→ Dataset excerpts
(* ===== verification/RemoveProps.v ===== *)
(** * Removing directories

    What [do_rmdir] does to the contents of the file systems, and that it
    undoes [do_mkdir]. *)

From S2P Require Import Prelude Kstate Sched Vmstate Pframe Vnode VnodeProps Namev NamevProps Vfs VfsProps PathProps.
From S2P Require Import CreateProps.
Local Open Scope Z_scope.

Section contents.
Context {FV : FsView}.

(** A name that is neither "." nor "..". *)
Definition proper (n : path) : Prop := n ≠ [] ∧ n ≠ dot ∧ n ≠ dot ++ dot.

Definition empty_dir (D : fsdata) (j : ino) : Prop := ∀ m, proper m → dirent D j m = None.

(** Entry [n] of [i] has gone, and with it inode [j], the others are as they
    were. *)
Record removed (D D' : fsdata) (i : ino) (n : path) (j : ino) : Prop := {
  rm_gone : dirent D' i n = None;
  rm_kept : ∀ i', linked D i' = true → i' ≠ j → linked D' i' = true ∧ isdir D' i' = isdir D i' ∧
    ∀ m, (i', m) ≠ (i, n) → dirent D' i' m = dirent D i' m;
}.

Lemma removed_same_view D D1 D2 D3 i n j :
  linked D i = true → i ≠ j → same_view D D1 → removed D1 D2 i n j → same_view D2 D3 → removed D D3 i n j.
Proof.
  intros Hi Hij V1 [Hg Kp] V3. split.
  - destruct (V1 i Hi) as (L1 & _). destruct (Kp i) as (L2 & _); [congruence|done|].
    destruct (V3 i L2) as (_ & _ & E). by rewrite E.
  - intros i' Hi' Hne. destruct (V1 i' Hi') as (L1 & K1 & E1). destruct (Kp i') as (L2 & K2 & E2); [congruence|done|].
    destruct (V3 i' L2) as (L3 & K3 & E3). split_and!; [congruence..|]. intros m Hm. by rewrite E3, E2, E1.
Qed.

(** Removing what has been created. *)
Lemma created_removed b D D1 D2 i n j :
  dirent D i n = None → created b D D1 i n j → removed D1 D2 i n j → same_view D D2.
Proof.
  intros Hn [N _ _ _ _ Kc] [Hg Kr] i' Hi'. destruct (Kc i' Hi') as (L1 & K1 & E1).
  destruct (Kr i') as (L2 & K2 & E2); [done|congruence|]. split_and!; [congruence..|].
  intros m. destruct (decide ((i', m) = (i, n))) as [[= -> ->]|Hne]; [congruence|]. by rewrite E2, E1.
Qed.
End contents.

Section remove.
Context {VE : VmEnv} {FE : VfsEnv} {MA : Machine} {ER : Errno} {OB : Objects} {NE : NameEnv}
  {FT : FileTable} {FV : FsView} {FI : FsInodes} {FL : FsLookup}.

(** The file systems' [rmdir], while a vnode [v] of the directory is held: it removes empty directories, and fails on
    others.  Names match only if they agree in the characters compared. *)
Class FsRemove := {
  rmdir_removes : ∀ s d x k f name len v z, vinv s → vnodes (v_fs s) !! d = Some x → 1 <= held s d →
    linked (data s) (inode x) = true → vn_ops x = Some k → op_rmdir (vops_tab k) = Some f →
    proper (take len name) → dirent (data s) (inode x) (take len name) = Some (inode z) →
    isdir (data s) (inode z) = true → vnodes (v_fs s) !! v = Some z → 1 <= held s v →
    ∃ r s', f d name len s = Ret r s' ∧ vinv s' ∧ oframe s s' ∧ (∀ w, held s' w = held s w) ∧
      ((r = 0 ∧ empty_dir (data s) (inode z) ∧ removed (data s) (data s') (inode x) (take len name) (inode z)) ∨
       (r < 0 ∧ ¬ empty_dir (data s) (inode z) ∧ same_view (data s) (data s')));
  dirent_proper : ∀ D i n j, linked D i = true → proper n → dirent D i n = Some j → i ≠ j;
  name_match_take : ∀ a b len, name_match a b len = true → take len a = take len b;
}.
Context {FR : FsRemove}.

Lemma name_match_dot name len : proper (take len name) →
  name_match name dot len = false ∧ name_match name (dot ++ dot) len = false.
Proof.
  intros (H0 & H1 & H2). split; (destruct (name_match _ _ _) eqn:Hm; [exfalso|done]); apply name_match_take in Hm.
  - destruct len as [|len]; [done|]. by rewrite (take_ge dot) in Hm by (simpl; lia).
  - destruct len as [|[|len]]; [done|done|]. by rewrite (take_ge (dot ++ dot)) in Hm by (simpl; lia).
Qed.

(** What the call returns and does, for entry [n] of [i]. *)
Definition rmdir_result (D D' : fsdata) (i : ino) (n : path) (r : Z) : Prop :=
  if isdir D i then
    match dirent D i n with
    | None => r = - ENOENT ∧ same_view D D'
    | Some j =>
        if isdir D j then
          (r = 0 ∧ empty_dir D j ∧ removed D D' i n j) ∨ (r < 0 ∧ ¬ empty_dir D j ∧ same_view D D')
        else r = - ENOTDIR ∧ same_view D D'
    end
  else r = - ENOTDIR ∧ same_view D D'.

(** What follows [dir_namev] in [do_rmdir]. *)
Definition rmdir_in (dir : vnptr) (name : path) (len : nat) : V Z :=
  ops ← vops_of dir;
  match op_rmdir ops with
  | None => vput dir;; mret (- ENOTDIR)
  | Some rmdir =>
      if name_match name dot len then vput dir;; mret (- EINVAL)
      else if name_match name (dot ++ dot) len then vput dir;; mret (- ENOTEMPTY)
      else
        '(lookupResult, result) ← lookup dir name len;
        if negb (lookupResult =? 0) then vput dir;; mret lookupResult
        else
          r ← deref result "resVnode";
          rops ← vops_of r;
          if bool_decide (is_Some (op_rmdir rops)) then
            rmdirResult ← rmdir dir name len;
            vput r;; vput dir;; mret rmdirResult
          else vput r;; vput dir;; mret (- ENOTDIR)
  end.

(** Giving back the vnode found and the directory. *)
Lemma put_both G d v s :
  vinv s → (∀ w, held s w = G w + one d w + one v w) → (∀ w, 0 <= G w) →
  ∃ s', (∀ r : Z, (vput v;; vput d;; mret r) s = Ret r s') ∧ vinv s' ∧ (∀ w, held s' w = G w) ∧ hframe G s s'.
Proof.
  intros Hi Hh Hg. destruct (put_step (λ w, G w + one d w) v s) as (s1 & E1 & Hi1 & Hh1 & Hf1); [done|ledger..|].
  destruct (put_step G d s1) as (s2 & E2 & Hi2 & Hh2 & Hf2); [done..|].
  exists s2. split_and!; [|done..|].
  - intros r. by rewrite (bind_step _ _ _ _ _ E1), (bind_step _ _ _ _ _ E2).
  - eapply hframe_trans; [eapply hframe_mono; [|done]; ledger|done].
Qed.

Lemma rmdir_in_spec G d x name len s :
  vinv s → vnodes (v_fs s) !! d = Some x → linked (data s) (inode x) = true → proper (take len name) →
  (∀ w, held s w = G w + one d w) → (∀ w, 0 <= G w) →
  ∃ r s', rmdir_in d name len s = Ret r s' ∧ vinv s' ∧ oframe s s' ∧ (∀ w, held s' w = G w) ∧
    rmdir_result (data s) (data s') (inode x) (take len name) r.
Proof.
  intros Hi Hx Hl Hpr Hh Hg. destruct errno_neq as (Hne & ? & ? & ?). unfold rmdir_in, rmdir_result.
  destruct (ok_ops _ _ _ (vi_ok _ Hi _ _ Hx)) as (k & Hk & Hlk & _ & Hrm).
  rewrite (bind_step _ _ _ _ _ (vops_of_eq _ _ _ _ Hx Hk)).
  pose proof (lookup_step G d x s name len Hi Hx Hl Hh Hg) as Hlook.
  destruct (put_step G d s) as (s9 & E9 & Hi9 & Hh9 & Hf9); [done..|].
  destruct (isdir (data s) (inode x)) eqn:Hdir; [destruct (proj2 Hrm eq_refl) as [f Hf]; rewrite Hf|].
  2:{ destruct (op_rmdir _) as [f|] eqn:Hf; [by pose proof (proj1 Hrm (ex_intro _ f eq_refl))|].
      exists (- ENOTDIR), s9. rewrite (bind_step _ _ _ _ _ E9).
      split_and!; [done..|by eapply hframe_oframe|done|done|by eapply hframe_view]. }
  clear s9 E9 Hi9 Hh9 Hf9. destruct (name_match_dot name len Hpr) as [-> ->].
  destruct (dirent (data s) (inode x) (take len name)) as [j|] eqn:Hj.
  2:{ destruct Hlook as (s1 & E1 & Hi1 & Hh1 & Hf1). rewrite (bind_step _ _ _ _ _ E1). cbn iota.
      replace (- ENOENT =? 0) with false by lia. cbn [negb].
      destruct (put_step G d s1) as (s2 & E2 & Hi2 & Hh2 & Hf2); [done..|].
      assert (hframe G s s2) as Hf0 by (apply (hframe_trans _ _ s1); [eapply hframe_mono; [|exact Hf1]; ledger|done]).
      exists (- ENOENT), s2. rewrite (bind_step _ _ _ _ _ E2).
      split_and!; [done..|by eapply hframe_oframe|done|done|by eapply hframe_view]. }
  destruct Hlook as (v & z & s1 & E1 & Hi1 & Hz & Hzj & Hh1 & Hf1). rewrite (bind_step _ _ _ _ _ E1).
  change (0 =? 0) with true. cbn [negb]. cbn iota. erewrite bind_step by reflexivity.
  destruct (ok_ops _ _ _ (vi_ok _ Hi1 _ _ Hz)) as (kz & Hkz & _ & _ & Hrz).
  rewrite (bind_step _ _ _ _ _ (vops_of_eq _ _ _ _ Hz Hkz)).
  destruct (hf_view _ _ _ Hf1 (inode x) Hl) as (L1 & _ & N1).
  destruct (hf_view _ _ _ Hf1 j) as (_ & Dj & _); [by eapply dirent_linked|]. rewrite <- Dj, <- Hzj.
  destruct (isdir (data s1) (inode z)) eqn:Hdz.
  2:{ rewrite bool_decide_eq_false_2 by (intros Hs; by pose proof (proj1 Hrz Hs)).
      destruct (put_both G d v s1) as (s2 & E2 & Hi2 & Hh2 & Hf2); [done..|].
      assert (hframe G s s2) as Hf0 by (apply (hframe_trans _ _ s1); [eapply hframe_mono; [|exact Hf1]; ledger|done]).
      exists (- ENOTDIR), s2. rewrite E2. split_and!; [done..|by eapply hframe_oframe|done|done|by eapply hframe_view]. }
  rewrite bool_decide_eq_true_2 by (by apply Hrz).
  assert (vnodes (v_fs s1) !! d = Some x) as Hx1 by (by eapply hframe_held).
  destruct (rmdir_removes s1 d x k f name len v z) as (r & s2 & E2 & Hi2 & Ho2 & Hh2 & Hr);
    [done|done| |congruence|done..|rewrite N1; congruence|done|done| |].
  { rewrite Hh1, one_same. specialize (Hg d). pose proof (one_nonneg v d). lia. }
  { rewrite Hh1, (one_same v). specialize (Hg v). pose proof (one_nonneg d v). lia. }
  rewrite (bind_step _ _ _ _ _ E2).
  destruct (put_both G d v s2) as (s3 & E3 & Hi3 & Hh3 & Hf3); [done|ledger|done|].
  exists r, s3. rewrite E3. pose proof (hframe_view _ _ _ Hf1) as V1. pose proof (hframe_view _ _ _ Hf3) as V3.
  split_and!; [done|done| |done|].
  - eapply oframe_trans; [by eapply hframe_oframe|]. eapply oframe_trans; [done|by eapply hframe_oframe].
  - assert (empty_dir (data s1) (inode z) ↔ empty_dir (data s) (inode z)) as He.
    { destruct (V1 (inode z)) as (_ & _ & E); [rewrite Hzj; by eapply dirent_linked|].
      unfold empty_dir. by setoid_rewrite E. }
    rewrite He in Hr. destruct Hr as [(-> & Hem & Hrem)|(Hneg & Hem & Hv)]; [left|right].
    + split_and!; [done..|]. eapply removed_same_view; [done| |done..]. apply (dirent_proper (data s) _ (take len name)); [done..|congruence].
    + split_and!; [done..|by transitivity (data s1); [|transitivity (data s2)]].
Qed.

(** [do_rmdir] of a path whose last component is a proper name: the error of
    name resolution; ENOTDIR if that component is looked for in something
    else than a directory or names something else; ENOENT if it does not
    exist; otherwise the directory is empty, has been removed, and nothing
    else has changed, or it is not and nothing at all has changed.  In all cases
    the references to vnodes, the open files and the working directories are
    as before. *)
Theorem do_rmdir_removes p v x s :
  vinv s → nul ∉ p → start_vnode s p None = Some v → vnodes (v_fs s) !! v = Some x →
  linked (data s) (inode x) = true →
  (∀ i n, resolve_path (data s) (inode x) p = inr (i, n) → proper n) →
  ∃ r s', do_rmdir p s = Ret r s' ∧ vinv s' ∧ oframe s s' ∧ (∀ w, held s' w = held s w) ∧
    match resolve_path (data s) (inode x) p with
    | inl e => r = - e ∧ same_view (data s) (data s')
    | inr (i, n) => rmdir_result (data s) (data s') i n r
    end.
Proof.
  intros Hi Hn Hb Hx Hl Hpr. assert (∀ w, 0 <= held s w) as Hg by (intros w; by apply held_nonneg).
  destruct (dir_namev_spec p None v x s) as (r & s1 & E1 & Hi1 & Hf1 & HR); [done..|].
  unfold do_rmdir. rewrite (bind_step _ _ _ _ _ E1). pose proof (hframe_view _ _ _ Hf1) as V1.
  destruct (resolve_path _ _ p) as [e|[i n]] eqn:Hres.
  - destruct HR as [-> Hh]. pose proof (resolve_error_pos _ _ _ _ Hres). replace (- e <? 0) with true by lia.
    exists (- e), s1. split_and!; [done..|by eapply hframe_oframe|done|done|done].
  - destruct HR as (name & len & d & y & -> & <- & Hy & <- & Hh1). change (0 <? 0) with false. cbn iota.
    erewrite bind_step by reflexivity.
    pose proof (resolve_path_linked _ _ _ _ _ Hl Hres) as Hlj. destruct (V1 _ Hlj) as (L1 & D1 & N1).
    destruct (rmdir_in_spec (held s) d y name len s1) as (r & s2 & E2 & Hi2 & Ho2 & Hh2 & Hr);
      [done|done|congruence|by eapply Hpr|done|done|].
    exists r, s2. split_and!; [exact E2|done|eapply oframe_trans; [by eapply hframe_oframe|done]|done|].
    unfold rmdir_result in *. rewrite D1, N1 in Hr.
    destruct (isdir (data s) _); [|destruct Hr; split; [done|by transitivity (data s1)]].
    destruct (dirent (data s) _ _) as [j|] eqn:Hj; [|destruct Hr; split; [done|by transitivity (data s1)]].
    destruct (V1 j) as (_ & Dj & Nj); [by eapply dirent_linked|]. rewrite Dj in Hr.
    destruct (isdir (data s) j); [|destruct Hr; split; [done|by transitivity (data s1)]].
    assert (empty_dir (data s1) j ↔ empty_dir (data s) j) as He by (unfold empty_dir; by setoid_rewrite Nj).
    rewrite He in Hr. destruct Hr as [(-> & ? & Hrem)|(? & ? & ?)]; [left|right].
    + split_and!; [done..|]. eapply removed_same_view; [done| |done..|reflexivity].
      apply (dirent_proper (data s) _ (take len name)); [done|by eapply Hpr|done].
    + split_and!; [done..|by transitivity (data s1)].
Qed.

Context {FC : FsCreate}.

(** C20. [do_rmdir] undoes [do_mkdir]: on the path of a directory that has just
    been created it succeeds, and all files and directories, the references
    to vnodes, the open files and the working directories are what they were
    before. *)
Theorem mkdir_rmdir_roundtrip p v x s s1 :
  vinv s → nul ∉ p → start_vnode s p None = Some v → vnodes (v_fs s) !! v = Some x → 1 <= held s v →
  linked (data s) (inode x) = true →
  (∀ i n, resolve_path (data s) (inode x) p = inr (i, n) → proper n) →
  do_mkdir p s = Ret 0 s1 →
  ∃ s2, do_rmdir p s1 = Ret 0 s2 ∧ vinv s2 ∧ oframe s s2 ∧ (∀ w, held s2 w = held s w) ∧
    same_view (data s) (data s2).
Proof.
  intros Hi Hn Hb Hx Hh Hl Hpr Hmk.
  destruct (do_mkdir_made p v x s) as (r & s1' & E & Hm); [done..|]. rewrite Hmk in E. injection E as <- <-.
  pose proof (made_grows _ _ _ _ _ _ Hl Hm) as Hg. destruct Hm as [Hi1 Ho1 Hh1 Hk1 Hr].
  destruct (Hk1 v x Hx Hh) as (x1 & Hx1 & Ex). destruct (Hg _ Hl) as (Hl1 & _).
  destruct errno_neq as (_ & _ & ? & ?). destruct (resolve_path (data s) (inode x) p) as [e|[i n]] eqn:Hres.
  { pose proof (resolve_error_pos _ _ _ _ Hres). destruct Hr. lia. }
  unfold make_result in Hr. destruct (isdir (data s) i) eqn:Hd; [|destruct Hr; lia].
  destruct (dirent (data s) i n) as [j|] eqn:Hj; [destruct Hr; lia|].
  destruct Hr as [(_ & j & Hc)|(? & _)]; [|lia]. pose proof Hc as [_ Lj Kj Em Ej _].
  assert (resolve_path (data s1) (inode x) p = inr (i, n)) as Hres1.
  { destruct p as [|a p]; [done|]. eapply resolve_grows; eauto. }
  destruct (do_rmdir_removes p v x1 s1) as (r & s2 & E2 & Hi2 & Ho2 & Hh2 & Hr2); try done.
  { by rewrite (start_vnode_frame s). }
  { by rewrite Ex. }
  { rewrite Ex, Hres1. intros ? ? [= <- <-]. by eapply Hpr. }
  rewrite Ex, Hres1 in Hr2. unfold rmdir_result in Hr2.
  destruct (Hg i) as (_ & -> & _) in Hr2; [by eapply resolve_path_linked|]. rewrite Hd, Ej, Kj in Hr2.
  destruct Hr2 as [(-> & _ & Hrem)|(_ & Hem & _)]; [|by destruct Hem; intros m (? & ? & ?); apply Em].
  exists s2. split_and!; [done..|by eapply oframe_trans|intros w; by rewrite Hh2, Hh1|by eapply created_removed].
Qed.
End remove.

→ Work item
Nothing should appear in the answer except the lines above from the line with "Definition empty_dir (D" through the line with "Lemma removed_same_view D", both included, written out exactly.

→ Expected answer
Definition empty_dir (D : fsdata) (j : ino) : Prop := ∀ m, proper m → dirent D j m = None.

(** Entry [n] of [i] has gone, and with it inode [j], the others are as they
    were. *)
Record removed (D D' : fsdata) (i : ino) (n : path) (j : ino) : Prop := {
  rm_gone : dirent D' i n = None;
  rm_kept : ∀ i', linked D i' = true → i' ≠ j → linked D' i' = true ∧ isdir D' i' = isdir D i' ∧
    ∀ m, (i', m) ≠ (i, n) → dirent D' i' m = dirent D i' m;
}.

Lemma removed_same_view D D1 D2 D3 i n j :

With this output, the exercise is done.